A l’entrée de la galerie, The Camel’s Humps and the Ironing Board, sans doute la plus inattendue des Å“uvres présentées — et la plus réussie —, associe une table à repasser aux bosses empaillées d’un chameau. On pense à la formule de Lautréamont, érigée au rang de slogan par les surréalistes: «Beau comme la rencontre fortuite sur une table de dissection d’une machine à coudre et d’un parapluie». Mais la méthode surréaliste de l’association libre fait place ici à une métaphore dirigée: la table à repasser est sans aucun doute une menace pour le «pli» dorsal de l’animal, une sorte de lit de Procuste ajustant la féconde variété de la nature aux désirs mortifères de l’homme.

Plus massive, la sculpture Scale of Justice Carried by Shore Foam imite dans une mousse artificielle le déferlement de la vague; sur le sommet de l’écume figée se dresse une balance, dans un équilibre précaire. On comprend l’idée sans peine: le vacillement de la justice humaine face au déchaînement des forces naturelles…

Derrière, et dans des dimensions plus modestes, une photographie fixe l’envol d’un filet de pêche au-dessus d’un cours d’eau aux rives verdoyantes. Image de l’instinct de prédation de l’homme ou, plus subtilement, confrontation de l’harmonieuse dissymétrie naturelle et de la grille, interprétative ou oppressive, que l’homme applique à son environnement. Cette opposition de la ligne et de la courbe, du géométrique et du foisonnant est d’ailleurs récurrente dans l’exposition, manière d’illustrer un peu lourdement le conflit du naturel et de l’artificiel.

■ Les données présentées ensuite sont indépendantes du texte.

Lemma drawn_slice_ok n m t :
  can_draw (E:=E) (n + m) t ->
  exists v t', elt_field_slice (E:=E) n t = Ok (v, t') /\ length v = n /\ can_draw (E:=E) m t'.
Proof.
  unfold elt_field_slice. intros Hd.
  enough (forall k a (v : list E) t, can_draw (E:=E) (k + m) t -> exists v' t',
    foldM (fun '(v, g) _ => '(e, g) ← elt_field g; mret (v ++ [e], g)) (v, t) (seq a k) = Ok (v ++ v', t') /\
    length v' = k /\ can_draw (E:=E) m t') as Hg by (destruct (Hg n 0%nat [] t Hd) as (v' & t' & ?); by exists v', t').
  clear. induction k as [|k IH]; intros a v t Hd; cbn [seq foldM].
  { exists [], t. by rewrite app_nil_r. }
  destruct (can_draw_sample t (k + m) Hd) as (e & t1 & He & Hd1). rewrite He. mstep.
  destruct (IH (S a) (v ++ [e]) t1 Hd1) as (v' & t' & -> & Hl & Hd'). exists (e :: v'), t'.
  rewrite <- app_assoc. split; [done|]. split; [cbn; lia|done].
Qed.
Lemma gen_alphaq_ok p m t :
  can_draw (E:=E) (3 * p_nq p + m) t ->
  exists v t', ligero_transcript.gen_alphaq (E:=E) p t = Ok (v, t') /\ length v = p_nq p /\ can_draw (E:=E) m t'.
Proof.
  unfold ligero_transcript.gen_alphaq. generalize (p_nq p). intros n Hd.
  enough (forall k a (v : list (E * E * E)) t, can_draw (E:=E) (3 * k + m) t -> exists v' t',
    foldM ligero_transcript.gen_triple (v, t) (seq a k) = Ok (v ++ v', t') /\
    length v' = k /\ can_draw (E:=E) m t') as Hg by (destruct (Hg n 0%nat [] t Hd) as (v' & t' & ?); by exists v', t').
  clear. induction k as [|k IH]; intros a v t Hd; cbn [seq foldM].
  { exists [], t. by rewrite app_nil_r. }
  replace (3 * S k + m)%nat with (S (S (S (3 * k + m)))) in Hd by lia.
  destruct (can_draw_sample t _ Hd) as (e0 & t0 & He0 & Hd0).
  destruct (can_draw_sample t0 _ Hd0) as (e1 & t1 & He1 & Hd1).
  destruct (can_draw_sample t1 _ Hd1) as (e2 & t2 & He2 & Hd2).
  assert (ligero_transcript.gen_triple (v, t) a = Ok (v ++ [(e0, e1, e2)], t2)) as ->
    by (unfold ligero_transcript.gen_triple; by rewrite He0, bind_Ok, He1, bind_Ok, He2).
  mstep.
  destruct (IH (S a) (v ++ [(e0, e1, e2)]) t2 Hd2) as (v' & t' & -> & Hl & Hd'). exists ((e0, e1, e2) :: v'), t'.
  rewrite <- app_assoc. split; [done|]. split; [cbn; lia|done].
Qed.
Lemma write_slice_ok (es : list E) t :
  serialized_size_bytes (E:=E) <= 128 -> exists t', write_elt_field_slice es t = Ok t'.
Proof.
  intros Hs. unfold write_elt_field_slice. generalize (put_length (length es) (tag TAG_ARRAY t)).
  induction es as [|e es IH]; intros u; cbn [foldM]; [by eexists|].
  assert (write_untyped_elt e u = Ok (write_untyped (to_bytes e) u)) as ->
    by (unfold write_untyped_elt; by rewrite (proj2 (Nat.leb_le _ _))).
  mstep. apply IH.
Qed.
End draws.

(** ** The statement *)
(** The linear constraints hold: each row of [A] applied to the witness
    cancels the corresponding evaluation. *)
Definition linear_holds {E} `{AlgebraicField E} (witness : list E) (lcs : list (LigeroLinearConstraint E)) (b : list E) : Prop :=
  forall c, c < length b ->
    sigma lcs (fun t => if Nat.eqb (lc_c t) c then lc_k t * at0 witness (lc_w t) else 0) + at0 b c = 0.

Section complete.
Context {E : Type} `{AF : AlgebraicField E} `{!AlgebraicFieldLaws E} `{SF : SerializableField E} `{SS : SupportsSampling E}.
Context `{SU : Subfield E} `{RI : !RangeInterpolatorFactory E} `{!RangeInterpolatorLaws E}.
Context `{SHL : Sha256Laws} `{AE : Aes256} `{!SamplingLaws E}.
Add Ring field_ring_complete : (field_ring (E:=E)).
Context (elt_size : serialized_size_bytes (E:=E) <= 128).
Context (p : LigeroParam) (Hp : param_ok (E:=E) p) (Hnreq : 0 < nreq p).
Context (witness : list E) (qcs : list LigeroQuadraticConstraint).

Abbreviation wd := (block_enc p).
Abbreviation pts := (plan_points (E:=E)).

(** The bytes of column [j] past [dblock]. *)
Definition column_bytes (R : nat -> E -> E) (j : nat) : list u8 :=
  flat_map (fun r => to_bytes (R r (pts (dblock p + j)))) (seq 0 (nrow p)).

Lemma all_leaf_bytes_ok {Err} rows R :
  codewords p witness qcs rows R ->
  ligero_prover.all_leaf_bytes (Err:=Err) p (mk wd rows) = Ok (map (column_bytes R) (seq 0 (wd - dblock p))).
Proof.
  intros HR. unfold ligero_prover.all_leaf_bytes. rewrite (foldM_map _ (column_bytes R)); [done|].
  intros j [_ Hj]%elem_of_seq. unfold ligero_prover.leaf_bytes, column_bytes. apply hash_elts_ok; [done|].
  intros r Hr. eapply get_mk; [apply HR|by apply HR|]. unfold samples. rewrite lookup_tab by lia. do 3 f_equal. lia.
Qed.

(** ** [commit] *)
Lemma ligero_commit_ok {G} `{RandomEngine G} boundary ts rng :
  (forall g : G, exists (e : E) g', elt_field g = Ok (e, g')) ->
  (forall g : G, exists (e : E) g', elt_subfield g = Ok (e, g') /\ sf_contains e = true) ->
  engine_ok (rng_bytes (G:=G)) ->
  p_nw p <= length witness -> boundary <= p_nw p -> Forall (fun e => sf_contains e = true) (take boundary witness) ->
  p_nq p <= length qcs ->
  (forall k l, k < p_nq p -> qcs !! k = Some l -> qc_x l < p_nw p /\ qc_y l < p_nw p /\ qc_z l < p_nw p) ->
  exists rows R mc root rng', codewords p witness qcs rows R /\
    ligero_prover.commit boundary witness p ts qcs rng
    = Ok ({| lp_param := p; lp_mc := mc; lp_tableau := mk wd rows |}, root, ligero_transcript.write_commitment root ts, rng') /\
    commitment_spec (wd - dblock p) (column_bytes R) mc root.
Proof.
  intros Hf Hs He Hw Hb Hbs Hq Hqs. unfold ligero_prover.commit. rewrite slice_Ok by lia. mstep.
  destruct (layout_ok Hf Hs p Hp witness Hw boundary Hb Hbs qcs Hq Hqs rng) as (rows & rng1 & -> & Hspec). mstep.
  destruct (layout_codewords p Hp witness qcs rows Hspec) as [R HR]. rewrite (all_leaf_bytes_ok rows R HR). mstep.
  pose proof (po_enc _ Hp) as Henc.
  destruct (Merkle.commit_ok rng_bytes (wd - dblock p) rng1
    (fun j => default [] (map (column_bytes R) (seq 0 (wd - dblock p)) !! j)) He ltac:(lia)) as (mc & root & rng2 & -> & Hc).
  mstep. exists rows, R, mc, root, rng2. split; [done|]. split; [done|].
  destruct Hc as [C1 C2 C3 C4 C5]. split; try done. rewrite <- C4. f_equal. unfold salted.
  apply imap_ext. intros i n Hi. apply lookup_lt_Some in Hi. rewrite list_lookup_fmap, lookup_seq_lt by lia. done.
Qed.

(** ** The linear sum *)
Lemma linear_group (alphal : list E) (lcs : list (LigeroLinearConstraint E)) (F : LigeroLinearConstraint E -> E) n :
  Forall (fun t => lc_c t < n) lcs ->
  sigma lcs (fun t => F t * at0 alphal (lc_c t))
  = sigma (seq 0 n) (fun c => at0 alphal c * sigma lcs (fun t => if Nat.eqb (lc_c t) c then F t else 0)).
Proof.
  intros Hl. transitivity (sigma lcs (fun t => sigma (seq 0 n) (fun c => at0 alphal c * (if Nat.eqb (lc_c t) c then F t else 0)))).
  - apply sigma_ext. intros t Ht. rewrite Forall_forall in Hl. specialize (Hl t Ht).
    rewrite (sigma_single n (lc_c t)); [rewrite Nat.eqb_refl; ring|done|].
    intros c Hc. rewrite (proj2 (Nat.eqb_neq _ _)) by done. ring.
  - rewrite sigma_swap. apply sigma_ext. intros c _. by rewrite sigma_mul.
Qed.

Enfin, deux pièces annexes sont consacrées l’une à une pompe à essence en quelque sorte fossilisée, l’autre à une vidéo évoquant l’après-Katrina à la Nouvelle-Orléans. Petrified Petrol Pump oppose, toujours dans le même esprit, l’organicité d’un calcaire impur à la froide rectitude de la machine: mais cette fois, la nature tient sa revanche et traite le mal par le mal, le fossile par le fossile, le pétrole par le temps.

La vidéo A Man Screaming is Not a Dancing Bear revient quant à elle sur le thème de la catastrophe naturelle: un homme noir, de dos, filmé à travers une fenêtre, joue sur son store un rythme aux accents jazz. Ses coups de baguettes permettent d’éclairer furtivement l’intérieur de sa maison, où les traces du passage de l’ouragan sont encore visibles.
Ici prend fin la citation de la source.